* [EXERCISE DIRECTIONS]
Look below for the line containing "if bh =? 0 then mret block"; from there, print each line exactly up to and including the line containing "v ← kload8 d;", and stop.

* [Stored items]
+ + +

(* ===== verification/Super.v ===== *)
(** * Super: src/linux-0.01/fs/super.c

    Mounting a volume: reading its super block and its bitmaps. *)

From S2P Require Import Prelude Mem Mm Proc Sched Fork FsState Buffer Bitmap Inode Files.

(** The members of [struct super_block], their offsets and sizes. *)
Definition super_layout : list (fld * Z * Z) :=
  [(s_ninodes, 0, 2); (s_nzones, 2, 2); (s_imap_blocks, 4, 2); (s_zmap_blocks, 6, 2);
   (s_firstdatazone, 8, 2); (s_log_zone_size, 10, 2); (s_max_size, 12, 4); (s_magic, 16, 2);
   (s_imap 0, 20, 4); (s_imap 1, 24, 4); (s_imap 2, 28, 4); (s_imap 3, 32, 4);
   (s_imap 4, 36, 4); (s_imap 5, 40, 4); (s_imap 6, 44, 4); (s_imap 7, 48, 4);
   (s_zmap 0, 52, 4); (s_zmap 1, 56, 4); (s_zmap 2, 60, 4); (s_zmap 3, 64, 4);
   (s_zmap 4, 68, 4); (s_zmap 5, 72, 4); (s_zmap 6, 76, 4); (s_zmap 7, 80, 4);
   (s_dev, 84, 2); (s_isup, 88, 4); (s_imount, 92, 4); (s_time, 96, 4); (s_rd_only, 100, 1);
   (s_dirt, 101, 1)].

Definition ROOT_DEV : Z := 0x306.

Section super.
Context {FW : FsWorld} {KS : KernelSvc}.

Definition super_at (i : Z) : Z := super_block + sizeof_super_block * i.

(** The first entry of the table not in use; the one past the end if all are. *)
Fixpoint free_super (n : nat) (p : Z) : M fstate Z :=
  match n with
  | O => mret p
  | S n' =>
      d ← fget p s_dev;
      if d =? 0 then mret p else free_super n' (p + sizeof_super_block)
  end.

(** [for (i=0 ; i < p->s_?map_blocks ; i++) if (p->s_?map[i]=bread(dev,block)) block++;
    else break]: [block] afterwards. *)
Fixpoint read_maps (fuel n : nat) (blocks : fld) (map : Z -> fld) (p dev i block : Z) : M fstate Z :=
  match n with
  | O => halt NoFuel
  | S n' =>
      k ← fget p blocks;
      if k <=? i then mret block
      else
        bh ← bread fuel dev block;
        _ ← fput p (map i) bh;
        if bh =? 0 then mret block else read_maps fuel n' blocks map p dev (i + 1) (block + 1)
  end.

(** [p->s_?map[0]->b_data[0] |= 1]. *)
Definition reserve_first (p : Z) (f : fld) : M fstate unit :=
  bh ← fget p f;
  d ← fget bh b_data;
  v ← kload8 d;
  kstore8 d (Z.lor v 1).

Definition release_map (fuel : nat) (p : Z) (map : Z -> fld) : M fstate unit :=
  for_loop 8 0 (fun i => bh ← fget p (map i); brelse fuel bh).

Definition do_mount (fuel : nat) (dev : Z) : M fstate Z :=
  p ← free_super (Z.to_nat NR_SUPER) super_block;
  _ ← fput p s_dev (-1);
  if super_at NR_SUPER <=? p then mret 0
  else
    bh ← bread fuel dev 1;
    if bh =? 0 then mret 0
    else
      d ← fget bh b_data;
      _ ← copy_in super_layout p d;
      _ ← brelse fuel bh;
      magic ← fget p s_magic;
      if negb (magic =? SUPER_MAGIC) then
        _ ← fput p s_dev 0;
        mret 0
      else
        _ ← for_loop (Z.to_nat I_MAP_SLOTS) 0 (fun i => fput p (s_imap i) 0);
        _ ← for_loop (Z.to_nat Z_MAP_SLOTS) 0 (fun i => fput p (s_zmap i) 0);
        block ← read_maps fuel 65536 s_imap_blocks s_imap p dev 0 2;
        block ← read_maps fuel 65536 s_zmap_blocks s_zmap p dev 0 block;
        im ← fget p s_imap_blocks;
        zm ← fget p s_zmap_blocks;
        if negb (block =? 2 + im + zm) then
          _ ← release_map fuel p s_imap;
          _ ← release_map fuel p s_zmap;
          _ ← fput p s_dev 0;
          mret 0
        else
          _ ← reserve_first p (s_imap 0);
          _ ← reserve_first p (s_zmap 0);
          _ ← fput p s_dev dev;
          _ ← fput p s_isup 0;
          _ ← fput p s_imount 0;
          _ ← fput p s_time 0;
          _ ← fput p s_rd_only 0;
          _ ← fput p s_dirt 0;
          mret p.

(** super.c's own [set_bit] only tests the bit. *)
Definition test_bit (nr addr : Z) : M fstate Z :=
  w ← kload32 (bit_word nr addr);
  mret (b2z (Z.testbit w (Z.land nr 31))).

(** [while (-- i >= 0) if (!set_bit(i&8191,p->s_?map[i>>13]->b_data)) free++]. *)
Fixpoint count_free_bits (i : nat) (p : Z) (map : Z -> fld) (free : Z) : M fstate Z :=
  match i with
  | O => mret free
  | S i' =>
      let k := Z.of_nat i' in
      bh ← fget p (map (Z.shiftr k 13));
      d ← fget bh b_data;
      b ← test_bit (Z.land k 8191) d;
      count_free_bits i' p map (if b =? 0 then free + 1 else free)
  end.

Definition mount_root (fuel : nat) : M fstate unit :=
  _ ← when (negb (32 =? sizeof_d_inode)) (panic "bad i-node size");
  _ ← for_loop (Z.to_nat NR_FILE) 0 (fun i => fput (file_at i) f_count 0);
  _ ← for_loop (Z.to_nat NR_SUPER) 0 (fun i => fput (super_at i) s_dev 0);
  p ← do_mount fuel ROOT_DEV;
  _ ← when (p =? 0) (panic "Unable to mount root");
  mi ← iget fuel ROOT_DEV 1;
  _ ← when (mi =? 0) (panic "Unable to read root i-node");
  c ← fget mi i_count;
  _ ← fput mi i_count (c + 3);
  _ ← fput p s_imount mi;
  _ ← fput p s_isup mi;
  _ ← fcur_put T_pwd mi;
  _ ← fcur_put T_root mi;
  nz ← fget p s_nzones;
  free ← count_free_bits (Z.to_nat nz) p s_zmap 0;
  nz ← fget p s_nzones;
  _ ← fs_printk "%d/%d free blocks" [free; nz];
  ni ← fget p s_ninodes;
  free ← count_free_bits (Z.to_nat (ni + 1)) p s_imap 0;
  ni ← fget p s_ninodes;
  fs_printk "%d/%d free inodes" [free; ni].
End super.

+ + +

* [SOLUTION FOR THIS TASK]
        if bh =? 0 then mret block else read_maps fuel n' blocks map p dev (i + 1) (block + 1)
  end.

(** [p->s_?map[0]->b_data[0] |= 1]. *)
Definition reserve_first (p : Z) (f : fld) : M fstate unit :=
  bh ← fget p f;
  d ← fget bh b_data;
  v ← kload8 d;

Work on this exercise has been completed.